(BRIEF): Among the lines below, take the one holding "(** A node has", the one holding "Theorem increment_promise_next x", and all lines between them. Set them down exactly.

______

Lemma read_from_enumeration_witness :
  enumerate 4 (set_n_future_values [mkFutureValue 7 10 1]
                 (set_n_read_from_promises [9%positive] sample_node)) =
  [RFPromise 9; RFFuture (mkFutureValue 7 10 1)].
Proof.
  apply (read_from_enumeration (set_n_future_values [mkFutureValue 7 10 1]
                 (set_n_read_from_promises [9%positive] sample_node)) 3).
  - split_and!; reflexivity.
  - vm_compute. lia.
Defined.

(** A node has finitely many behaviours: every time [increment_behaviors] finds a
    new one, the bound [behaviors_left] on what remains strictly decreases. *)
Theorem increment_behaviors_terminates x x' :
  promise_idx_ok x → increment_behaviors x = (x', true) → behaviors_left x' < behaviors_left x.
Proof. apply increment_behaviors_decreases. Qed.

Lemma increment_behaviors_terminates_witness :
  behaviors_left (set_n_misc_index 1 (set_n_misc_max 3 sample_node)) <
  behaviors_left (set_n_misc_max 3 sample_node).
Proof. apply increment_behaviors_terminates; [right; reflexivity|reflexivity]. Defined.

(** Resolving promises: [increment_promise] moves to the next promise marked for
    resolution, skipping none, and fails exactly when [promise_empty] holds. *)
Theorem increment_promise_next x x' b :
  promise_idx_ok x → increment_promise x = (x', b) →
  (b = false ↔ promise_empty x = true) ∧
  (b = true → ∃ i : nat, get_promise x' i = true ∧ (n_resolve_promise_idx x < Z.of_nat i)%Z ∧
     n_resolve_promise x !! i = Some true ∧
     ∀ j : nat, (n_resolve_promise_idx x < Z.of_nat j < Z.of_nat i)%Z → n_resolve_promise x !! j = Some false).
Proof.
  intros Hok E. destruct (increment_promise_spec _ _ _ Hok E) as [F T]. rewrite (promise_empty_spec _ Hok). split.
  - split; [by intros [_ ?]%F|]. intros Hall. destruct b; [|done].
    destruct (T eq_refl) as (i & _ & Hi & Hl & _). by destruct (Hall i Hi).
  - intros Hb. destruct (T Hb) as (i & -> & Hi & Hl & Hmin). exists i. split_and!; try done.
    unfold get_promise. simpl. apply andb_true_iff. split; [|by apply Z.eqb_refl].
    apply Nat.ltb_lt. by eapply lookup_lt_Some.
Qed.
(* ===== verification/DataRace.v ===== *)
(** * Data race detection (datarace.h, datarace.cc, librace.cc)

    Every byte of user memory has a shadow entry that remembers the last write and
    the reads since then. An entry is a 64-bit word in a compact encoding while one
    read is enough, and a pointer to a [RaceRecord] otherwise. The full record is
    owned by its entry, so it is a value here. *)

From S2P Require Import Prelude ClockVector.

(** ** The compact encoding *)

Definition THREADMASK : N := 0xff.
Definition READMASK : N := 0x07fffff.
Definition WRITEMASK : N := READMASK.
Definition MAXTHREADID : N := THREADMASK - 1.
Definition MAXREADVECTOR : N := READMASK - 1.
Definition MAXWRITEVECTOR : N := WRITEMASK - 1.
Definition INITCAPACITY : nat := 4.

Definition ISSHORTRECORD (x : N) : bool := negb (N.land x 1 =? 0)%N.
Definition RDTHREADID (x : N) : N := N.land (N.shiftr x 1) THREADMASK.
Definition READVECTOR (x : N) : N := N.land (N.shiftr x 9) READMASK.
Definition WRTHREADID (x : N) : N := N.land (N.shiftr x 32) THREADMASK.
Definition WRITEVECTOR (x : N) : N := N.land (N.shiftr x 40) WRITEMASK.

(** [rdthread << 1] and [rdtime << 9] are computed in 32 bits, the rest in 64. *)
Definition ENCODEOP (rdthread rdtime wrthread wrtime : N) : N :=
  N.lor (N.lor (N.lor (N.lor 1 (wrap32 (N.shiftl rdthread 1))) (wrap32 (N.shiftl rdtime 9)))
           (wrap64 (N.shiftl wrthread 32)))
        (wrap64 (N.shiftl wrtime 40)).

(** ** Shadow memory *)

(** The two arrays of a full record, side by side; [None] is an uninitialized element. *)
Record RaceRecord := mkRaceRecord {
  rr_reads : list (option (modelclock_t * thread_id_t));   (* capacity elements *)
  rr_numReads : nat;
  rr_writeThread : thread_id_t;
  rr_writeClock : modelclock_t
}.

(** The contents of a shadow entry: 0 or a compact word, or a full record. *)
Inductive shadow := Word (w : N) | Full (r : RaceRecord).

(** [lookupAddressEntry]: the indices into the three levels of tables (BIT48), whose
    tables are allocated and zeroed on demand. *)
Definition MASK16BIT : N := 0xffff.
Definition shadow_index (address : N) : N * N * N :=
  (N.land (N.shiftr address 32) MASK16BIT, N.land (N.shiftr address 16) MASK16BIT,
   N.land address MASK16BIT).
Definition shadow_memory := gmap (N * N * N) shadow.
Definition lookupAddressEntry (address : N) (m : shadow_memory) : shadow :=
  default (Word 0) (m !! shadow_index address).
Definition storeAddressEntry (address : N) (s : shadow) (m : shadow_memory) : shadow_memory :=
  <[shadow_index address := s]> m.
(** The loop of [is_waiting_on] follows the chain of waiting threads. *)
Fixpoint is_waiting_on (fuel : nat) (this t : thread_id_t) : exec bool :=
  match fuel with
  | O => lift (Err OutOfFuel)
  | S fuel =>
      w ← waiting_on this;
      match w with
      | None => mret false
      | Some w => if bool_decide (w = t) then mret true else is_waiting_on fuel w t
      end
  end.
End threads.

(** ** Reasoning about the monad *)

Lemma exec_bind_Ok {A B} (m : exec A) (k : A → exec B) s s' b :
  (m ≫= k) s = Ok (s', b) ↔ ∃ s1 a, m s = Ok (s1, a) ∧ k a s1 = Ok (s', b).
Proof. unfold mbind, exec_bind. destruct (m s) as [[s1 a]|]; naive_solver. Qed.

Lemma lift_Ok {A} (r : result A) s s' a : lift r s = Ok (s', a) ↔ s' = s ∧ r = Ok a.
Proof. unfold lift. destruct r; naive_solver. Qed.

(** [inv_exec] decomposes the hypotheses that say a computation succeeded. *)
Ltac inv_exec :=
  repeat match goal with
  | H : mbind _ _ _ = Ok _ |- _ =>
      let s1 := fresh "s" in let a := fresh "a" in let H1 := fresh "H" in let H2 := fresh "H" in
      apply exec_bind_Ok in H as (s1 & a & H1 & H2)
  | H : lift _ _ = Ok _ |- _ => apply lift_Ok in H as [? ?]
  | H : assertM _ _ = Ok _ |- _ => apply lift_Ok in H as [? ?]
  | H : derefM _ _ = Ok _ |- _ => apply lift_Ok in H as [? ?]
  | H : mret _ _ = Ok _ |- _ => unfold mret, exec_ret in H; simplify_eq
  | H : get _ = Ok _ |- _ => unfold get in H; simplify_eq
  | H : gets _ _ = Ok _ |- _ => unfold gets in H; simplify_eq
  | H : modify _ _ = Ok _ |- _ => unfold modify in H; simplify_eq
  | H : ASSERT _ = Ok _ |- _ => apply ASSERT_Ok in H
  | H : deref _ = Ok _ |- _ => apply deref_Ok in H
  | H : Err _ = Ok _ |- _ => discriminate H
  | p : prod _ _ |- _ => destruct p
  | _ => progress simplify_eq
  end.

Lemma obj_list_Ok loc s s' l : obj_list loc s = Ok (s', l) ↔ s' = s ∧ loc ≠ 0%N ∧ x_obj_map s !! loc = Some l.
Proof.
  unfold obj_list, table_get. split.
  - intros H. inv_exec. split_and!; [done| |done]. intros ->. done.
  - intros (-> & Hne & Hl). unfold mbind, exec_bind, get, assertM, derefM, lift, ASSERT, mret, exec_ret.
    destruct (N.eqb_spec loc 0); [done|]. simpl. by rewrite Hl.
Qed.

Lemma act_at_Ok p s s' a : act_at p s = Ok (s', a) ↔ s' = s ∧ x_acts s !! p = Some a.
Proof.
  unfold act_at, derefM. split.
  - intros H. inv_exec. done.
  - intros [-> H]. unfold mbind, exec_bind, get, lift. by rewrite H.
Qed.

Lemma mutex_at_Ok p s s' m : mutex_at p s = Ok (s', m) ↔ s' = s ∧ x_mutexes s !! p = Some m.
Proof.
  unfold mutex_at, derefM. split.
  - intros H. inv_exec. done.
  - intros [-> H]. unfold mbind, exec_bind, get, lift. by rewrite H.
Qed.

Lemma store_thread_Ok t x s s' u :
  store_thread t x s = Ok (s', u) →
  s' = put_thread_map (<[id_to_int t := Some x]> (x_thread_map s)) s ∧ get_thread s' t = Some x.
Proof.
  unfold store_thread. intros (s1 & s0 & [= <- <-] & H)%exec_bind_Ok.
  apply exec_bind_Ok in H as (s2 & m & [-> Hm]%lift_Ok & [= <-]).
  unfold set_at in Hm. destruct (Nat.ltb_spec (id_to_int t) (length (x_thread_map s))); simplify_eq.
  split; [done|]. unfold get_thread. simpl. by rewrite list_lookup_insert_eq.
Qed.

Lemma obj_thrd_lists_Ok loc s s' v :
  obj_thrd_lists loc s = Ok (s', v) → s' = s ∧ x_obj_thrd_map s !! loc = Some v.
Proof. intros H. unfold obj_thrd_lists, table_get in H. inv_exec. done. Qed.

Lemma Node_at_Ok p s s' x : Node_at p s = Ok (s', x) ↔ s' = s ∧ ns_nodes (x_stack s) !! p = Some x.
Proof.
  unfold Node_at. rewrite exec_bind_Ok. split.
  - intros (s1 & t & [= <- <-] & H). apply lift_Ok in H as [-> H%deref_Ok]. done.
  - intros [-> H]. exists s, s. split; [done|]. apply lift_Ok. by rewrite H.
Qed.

______

(OUTPUT):
(** A node has finitely many behaviours: every time [increment_behaviors] finds a
    new one, the bound [behaviors_left] on what remains strictly decreases. *)
Theorem increment_behaviors_terminates x x' :
  promise_idx_ok x → increment_behaviors x = (x', true) → behaviors_left x' < behaviors_left x.
Proof. apply increment_behaviors_decreases. Qed.

Lemma increment_behaviors_terminates_witness :
  behaviors_left (set_n_misc_index 1 (set_n_misc_max 3 sample_node)) <
  behaviors_left (set_n_misc_max 3 sample_node).
Proof. apply increment_behaviors_terminates; [right; reflexivity|reflexivity]. Defined.

(** Resolving promises: [increment_promise] moves to the next promise marked for
    resolution, skipping none, and fails exactly when [promise_empty] holds. *)
Theorem increment_promise_next x x' b :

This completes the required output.